The task:
Beneath this instruction is a listing. Transcribe from it only the stretch from the line with "x Hx. rewrite" through the line with "- change pt_ip", both end lines included, exactly as written.

Extracted data:
(** The number recorded: the highest breakpoint that is locally enabled, else the
    highest that is globally enabled, else 9. *)
Definition hit_number (d6 d7 : Z) : Z :=
  let l i := Z.testbit d6 i && Z.testbit d7 (2 * i) in
  let g i := Z.testbit d6 i && Z.testbit d7 (2 * i + 1) in
  if l 3 then 3 else if l 2 then 2 else if l 1 then 1 else if l 0 then 0 else
  if g 3 then 3 else if g 2 then 2 else if g 1 then 1 else if g 0 then 0 else 9.

Lemma db_tests_hit d6 d7 : fst (db_tests d6 d7) = hit_number d6 d7.
Proof. unfold hit_number. db_bits. done. Qed.

(** ** The four handlers *)
Lemma word_range m a : 0 <= word m a < 2 ^ 64.
Proof. apply (mem_load_range 8). Qed.

Lemma u64_lor x y : 0 <= x < 2 ^ 64 → 0 <= y < 2 ^ 64 → u64 (Z.lor x y) = Z.lor x y.
Proof.
  intros Hx Hy. apply u64_id.
  assert (0 <= Z.lor x y) by (apply Z.lor_nonneg; lia). split; [done|].
  destruct (decide (x = 0)) as [->|]; [rewrite Z.lor_0_l; lia|].
  destruct (decide (y = 0)) as [->|]; [rewrite Z.lor_0_r; lia|].
  assert (Z.lor x y ≠ 0) by (rewrite Z.lor_eq_0_iff; lia).
  apply Z.log2_lt_pow2; [lia|]. rewrite Z.log2_lor by lia.
  apply Z.max_lub_lt; apply Z.log2_lt_pow2; lia.
Qed.

(** The handler has gone on to the page fault entry with the context of [c],
    except that the error code is [code]. *)
Definition went_on (c c' : cpu) (code : Z) : Prop :=
  rip c' = PG_FT_ENTRY ∧ (∀ r, regs c' r = regs c r) ∧ ctl c' = ctl c ∧
  word (mem c') (regs c RSP) = code ∧
  ∀ x, 8 <= u64 (x - regs c RSP) < 2 ^ 62 → mem c' x = mem c x.

Lemma tf_spec e c :
  regs_ok c → 0 <= ce_frame e <= 2 ^ 32 →
  ∃ c', INTERPOSER_HANDLER e tf_c_entry c = Done tt c' ∧
    went_on c c' (Z.lor (word (mem c) (regs c RSP)) USER_FT).
Proof.
  intros Hok He.
  destruct (interposer_spec e tf_c_entry (λ x, Z.lor x USER_FT) c Hok He) as (c' & Hrun & H); [done|].
  exists c'. split; [exact Hrun|].
  assert (0 <= USER_FT < 2 ^ 64) as Hu by (split; [discriminate|reflexivity]).
  rewrite u64_lor in H; [exact H|apply word_range|exact Hu].
Qed.

Lemma df_spec e c :
  regs_ok c → 0 <= ce_frame e <= 2 ^ 32 →
  ∃ c', INTERPOSER_HANDLER e df_c_entry c = Done tt c' ∧ went_on c c' (Z.lor USER_FT WR_FT).
Proof.
  intros Hok He.
  destruct (interposer_spec e df_c_entry (λ _, Z.lor USER_FT WR_FT) c Hok He) as (c' & Hrun & H); [done|].
  exists c'. split; [exact Hrun|exact H].
Qed.

(** The page that holds the handler keeps the address of the scratchpad in its
    last word. *)
Definition scratch_slot (hdl_pg : Z) : Z := hdl_pg - hdl_pg mod PAGE_SIZE + (PAGE_SIZE - 8).

(** What the handler leaves in the scratchpad at [pad]: the breakpoint [hit], the
    value [d7] for [DR7], and [CR3], the registers and the instruction pointer of [c]. *)
Definition db_recorded (hit d7 : Z) (c : cpu) (pad : Z) (m : Z → Z) : Prop :=
  word m (pad + sp_dr_hit) = u64 hit ∧
  word m (pad + sp_dr7) = u64 d7 ∧
  word m (pad + sp_cr3) = u64 (cr3 c) ∧
  (∀ i r, popped_regs !! i = Some r → word m (pad + 8 * Z.of_nat i) = regs c r) ∧
  word m (pad + pt_ip) = word (mem c) (regs c RSP).

Lemma db_recorded_ext hit d7 c pad m m' :
  (∀ d, 0 <= d <= 192 → word m' (pad + d) = word m (pad + d)) →
  db_recorded hit d7 c pad m → db_recorded hit d7 c pad m'.
Proof.
  intros Hpw (Hhit & H7 & H3 & Hregs & Hip). unfold db_recorded.
  split; [rewrite Hpw by (unfold sp_dr_hit; lia); exact Hhit|].
  split; [rewrite Hpw by (unfold sp_dr7; lia); exact H7|].
  split; [rewrite Hpw by (unfold sp_cr3; lia); exact H3|]. split.
  - intros i r Hi. pose proof (popped_lt _ _ Hi). rewrite Hpw by lia. by apply Hregs.
  - rewrite Hpw by (unfold pt_ip; lia). exact Hip.
Qed.

(** [db_c_entry] as [TRAP_HANDLER] calls it. *)
Lemma db_called hdl_pg c c1 :
  let sp := regs c RSP in let pad := word (mem c) (scratch_slot hdl_pg) in
  u64 (scratch_slot hdl_pg - sp) < 2 ^ 61 → 40 <= u64 (pad - sp) < 2 ^ 60 →
  saved (pushed 0xbadbad c) c1 →
  ∃ c2, db_c_entry hdl_pg (regs c1 RDI) c1 = Done tt c2 ∧ regs c2 = regs c1 ∧
    same_range (regs c RSP - 128) 120 (mem c1) (mem c2) ∧
    ctl c2 = ctl (set_dr7 (snd (db_tests (dr6 c) (dr7 c))) c) ∧
    (∀ x, u64 (x - sp) < 40 → mem c2 x = mem c x) ∧ db_recorded (fst (db_tests (dr6 c) (dr7 c))) (snd (db_tests (dr6 c) (dr7 c))) c pad (mem c2).
Proof.
  intros sp pad Hslot Hpad Hsv.
  destruct (trap_saved _ _ Hsv) as (Hrdi & Hctl1 & Hm1 & Hw1). fold sp in Hrdi, Hm1, Hw1.
  rewrite Hrdi. unfold ctl in Hctl1. injection Hctl1 as Hcs Hfl Hss Hcr3 Hd6 Hd7.
  pose proof (db_entry_run hdl_pg (u64 (sp - 128)) c1) as Hdb. fold (scratch_slot hdl_pg) in Hdb.
  assert (word (mem c1) (scratch_slot hdl_pg) = pad) as Hp.
  { apply (same_range_word sp _ _ _ _ (u64 (scratch_slot hdl_pg - sp)) Hm1);
      [by rewrite u64_u64|apply u64_range|lia..]. }
  unfold db_recorded. fold sp.
  rewrite Hp, Hd6, Hd7, Hcr3 in Hdb. destruct (db_tests (dr6 c) (dr7 c)) as [hit d7'].
  destruct Hdb as (c2 & Hrun & Hregs & Hctl & Hch & Hhit & H7 & H3 & Hcp). cbn [fst snd].
  exists c2. split; [exact Hrun|]. split; [exact Hregs|]. split.
  { intros x Hx. apply Hch. revert Hx Hpad. clear. fold sp. clearbody sp pad. u64_eq. }
  split; [rewrite Hctl; unfold ctl; cbn; congruence|]. split.
  { intros x Hx. rewrite Hch; [apply Hm1; lia|]. revert Hx Hpad. clear. clearbody sp pad. u64_eq. }
  split; [exact Hhit|]. split; [exact H7|]. split; [exact H3|].
  assert (∀ i, 0 <= i < 21 → word (mem c2) (pad + 8 * i) = word (mem c1) (sp - 128 + 8 * i)) as Hcopy.
  { intros i Hi. rewrite Hcp; [apply word_mod; clearbody sp; clear; u64_eq| |done].
    revert Hpad. clear. clearbody sp pad. u64_eq. }
  split.
  - intros i r Hi. pose proof (popped_lt _ _ Hi). rewrite Hcopy by lia.
    apply Hw1; [done|]. intros ->. apply popped_no_RSP. by eapply list_elem_of_lookup_2.
  - change pt_ip with (8 * 16). rewrite Hcopy by lia.
    rewrite (word_mod _ _ sp) by (f_equal; lia).
    apply (same_range_word sp _ _ _ _ 0 Hm1); [by rewrite Z.sub_diag|lia..].
Qed.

Answer:
  { intros x Hx. rewrite Hch; [apply Hm1; lia|]. revert Hx Hpad. clear. clearbody sp pad. u64_eq. }
  split; [exact Hhit|]. split; [exact H7|]. split; [exact H3|].
  assert (∀ i, 0 <= i < 21 → word (mem c2) (pad + 8 * i) = word (mem c1) (sp - 128 + 8 * i)) as Hcopy.
  { intros i Hi. rewrite Hcp; [apply word_mod; clearbody sp; clear; u64_eq| |done].
    revert Hpad. clear. clearbody sp pad. u64_eq. }
  split.
  - intros i r Hi. pose proof (popped_lt _ _ Hi). rewrite Hcopy by lia.
    apply Hw1; [done|]. intros ->. apply popped_no_RSP. by eapply list_elem_of_lookup_2.
  - change pt_ip with (8 * 16). rewrite Hcopy by lia.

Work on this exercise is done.